I think if neurologists do a better job of actively advising their PD patients about the benefits of intense exercise, community support groups and exercise programs, and clinical trials, more PD patients would live better with their disease, we’d have a better chance at research advances (and make more efficient use of research dollars–a lot of expensive trials die on the vine because of lack of participation), and we’d reach a critical mass that could ultimately support private- or government-supported exercise facilities targeted to PD patients.
But the first step starts with us. It took many of us months or years to find the PD community and learn [many] tips for living well with the disease, but we can cut out that learning curve for those following us on this journey if we all make sure our neurologists are up to speed on the latest research and urge them to advise newly-diagnosed PD patients to exercise vigorously and work with a physical therapist to design a safe exercise program that includes community-based programs where available.

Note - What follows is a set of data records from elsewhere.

Lemma pack_bits_spec vBits nb m q : (m <= 8 * nb)%nat -> (q < 8 * nb)%nat ->
  Z.testbit (pack_bits vBits nb m).[(q / 8)%nat] (Z.of_nat (q mod 8)) = (q <? m)%nat && nth q vBits false.
Proof.
  intros Hm Hq. induction m as [|m IH].
  - unfold pack_bits. cbn [seq fold_left]. rewrite nth_replicate. apply Z.testbit_0_l.
  - assert (Hm8 : (m / 8 < nb)%nat) by (apply Nat.Div0.div_lt_upper_bound; lia). specialize (IH ltac:(lia)).
    assert (E : pack_bits vBits nb (S m) = <[(m / 8)%nat := Z.lor (pack_bits vBits nb m).[(m / 8)%nat] ((if nth m vBits false then 1 else 0) ≪ Z.of_nat (m mod 8))]> (pack_bits vBits nb m)).
    { unfold pack_bits. by rewrite seq_S, fold_left_app. }
    rewrite E, nth_lookup. destruct (decide (m / 8 = q / 8)%nat) as [Ed|Ed].
    + rewrite Ed, list_lookup_insert_eq by (rewrite pack_bits_length; lia). unfold from_option, id. rewrite Z.lor_spec, IH, Z.shiftl_spec by lia.
      destruct (decide (m = q)) as [->|Hne].
      * rewrite Nat.ltb_irrefl, Z.sub_diag. destruct (Nat.ltb_spec q (S q)); [|lia]. by destruct (nth q vBits false).
      * assert (Hr : (m mod 8 <> q mod 8)%nat) by (intros Hr; by apply Hne, div8_inj).
        assert (Z.testbit (if nth m vBits false then 1 else 0) (Z.of_nat (q mod 8) - Z.of_nat (m mod 8)) = false) as ->.
        { destruct (Z.lt_ge_cases (Z.of_nat (q mod 8)) (Z.of_nat (m mod 8))); [by rewrite Z.testbit_neg_r by lia|].
          destruct (nth m vBits false); [|apply Z.testbit_0_l]. change 1 with (2 ^ 0). rewrite Z.pow2_bits_false by lia. done. }
        rewrite orb_false_r. destruct (Nat.ltb_spec q m), (Nat.ltb_spec q (S m)); lia || done.
    + rewrite list_lookup_insert_ne, <-nth_lookup, IH by done. destruct (Nat.ltb_spec q m), (Nat.ltb_spec q (S m)); try lia; try done. assert (q = m) by lia. congruence.
Qed.

Lemma unpack_pack vBits : exists pad, unpack (pack vBits) = vBits ++ pad /\ ((length vBits + 7) / 8 = (length (vBits ++ pad) + 7) / 8)%nat.
Proof.
  set (nb := ((length vBits + 7) / 8)%nat). assert (Hb : (length vBits <= 8 * nb)%nat).
  { pose proof (Nat.div_mod_eq (length vBits + 7) 8). pose proof (Nat.mod_upper_bound (length vBits + 7) 8). unfold nb. lia. }
  change (pack vBits) with (pack_bits vBits nb (length vBits)). exists (replicate (8 * nb - length vBits) false). split.
  - apply list_eq. intros q. unfold unpack. rewrite pack_bits_length, list_lookup_fmap. destruct (decide (q < 8 * nb)%nat) as [Hq|Hq].
    + rewrite lookup_seq_lt by lia. cbn [fmap option_fmap option_map Nat.add]. rewrite flag_set, pack_bits_spec by lia.
      destruct (Nat.ltb_spec q (length vBits)).
      * rewrite lookup_app_l by done. destruct (lookup_lt_is_Some_2 vBits q ltac:(done)) as [x Hx]. by rewrite Hx, (nth_lookup_Some vBits q false x Hx).
      * rewrite lookup_app_r, lookup_replicate_2 by lia. done.
    + rewrite lookup_seq_ge by lia. cbn [fmap option_fmap option_map]. symmetry. apply lookup_ge_None_2. rewrite length_app, length_replicate. lia.
  - rewrite length_app, length_replicate. fold nb. replace (length vBits + (8 * nb - length vBits) + 7)%nat with (7 + nb * 8)%nat by lia.
    rewrite Nat.div_add by lia. done.
Qed.

(** ** The theorem *)

Lemma node_length b (vTxid : list (list Z)) k pos : length b = 64%nat -> Forall (fun h => length h = 32%nat) vTxid -> 0 <= pos < width vTxid k ->
  length (pnode null256 (Hash2 b) vTxid k pos) = 32%nat.
Proof.
  intros Hb Hl Hp. destruct k as [|k]; cbn [pnode].
  - cbn [width] in Hp. destruct (lookup_lt_is_Some_2 vTxid (Z.to_nat pos) ltac:(lia)) as [x Hx]. rewrite (nth_lookup_Some _ _ _ _ Hx). exact (Forall_lookup_1 _ _ _ _ Hl Hx).
  - by rewrite Hash2_spec, length_sha256.
Qed.

Lemma enc_hash_lengths b (vTxid : list (list Z)) vMatch k pos : length b = 64%nat -> 0 < Z.of_nat (length vTxid) <= 33333 -> Forall (fun h => length h = 32%nat) vTxid ->
  (k <= 16)%nat -> 0 <= pos < width vTxid k ->
  Forall (fun h => length h = 32%nat) (snd (TraverseAndBuild null256 (Hash2 b) (Z.of_nat (length vTxid)) vTxid vMatch k pos ([], []))).
Proof.
  intros Hb Hn Hl. revert pos. induction k as [|k IH]; intros pos Hk Hp.
  - rewrite enc_leaf by done. cbn [snd]. constructor; [by apply node_length|constructor].
  - rewrite enc_node by (done || lia). destruct (negb _); [cbn [snd]; constructor; [by apply node_length|constructor]|]. cbv zeta. cbn [snd].
    pose proof (child vTxid k pos Hp). apply Forall_app. split; [apply IH; lia|]. destruct (Z.ltb_spec (2 * pos + 1) (width vTxid k)); [apply IH; lia|constructor].
Qed.

(** The nodes that decoding the tree [t] opens in a block of identifiers [vTxid]. *)
Definition opened_by (b : list Z) (vTxid : list (list Z)) (t : CPartialMerkleTree) : list (opening (A := list Z)) :=
  match height_loop 32 (nTransactions t) 0 with
  | Some k => opened null256 (Hash2 b) vTxid t k 0 (mk_ex 0 0 [] [] (fBad t))
  | None => []
  end.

I had this conversation with my neurologist this week. He’s a fantastic doctor and advises his patients to exercise as a matter of routine practice. But his typical recommendation is tai chi, which is part of the low-intensity portion of my regular routine, and I think he learned something new when we discussed the focus of the studies on vigorous exercise–intense activity outside of the patient’s comfort zone. I gave him a copy of the Ahlskog article, and he immediately thought of several more people who would be interested in reading it. He has over 200 PD patients. He knows many other neurologists. This is how the word is going to spread, from one generation of PD [fighter] to another.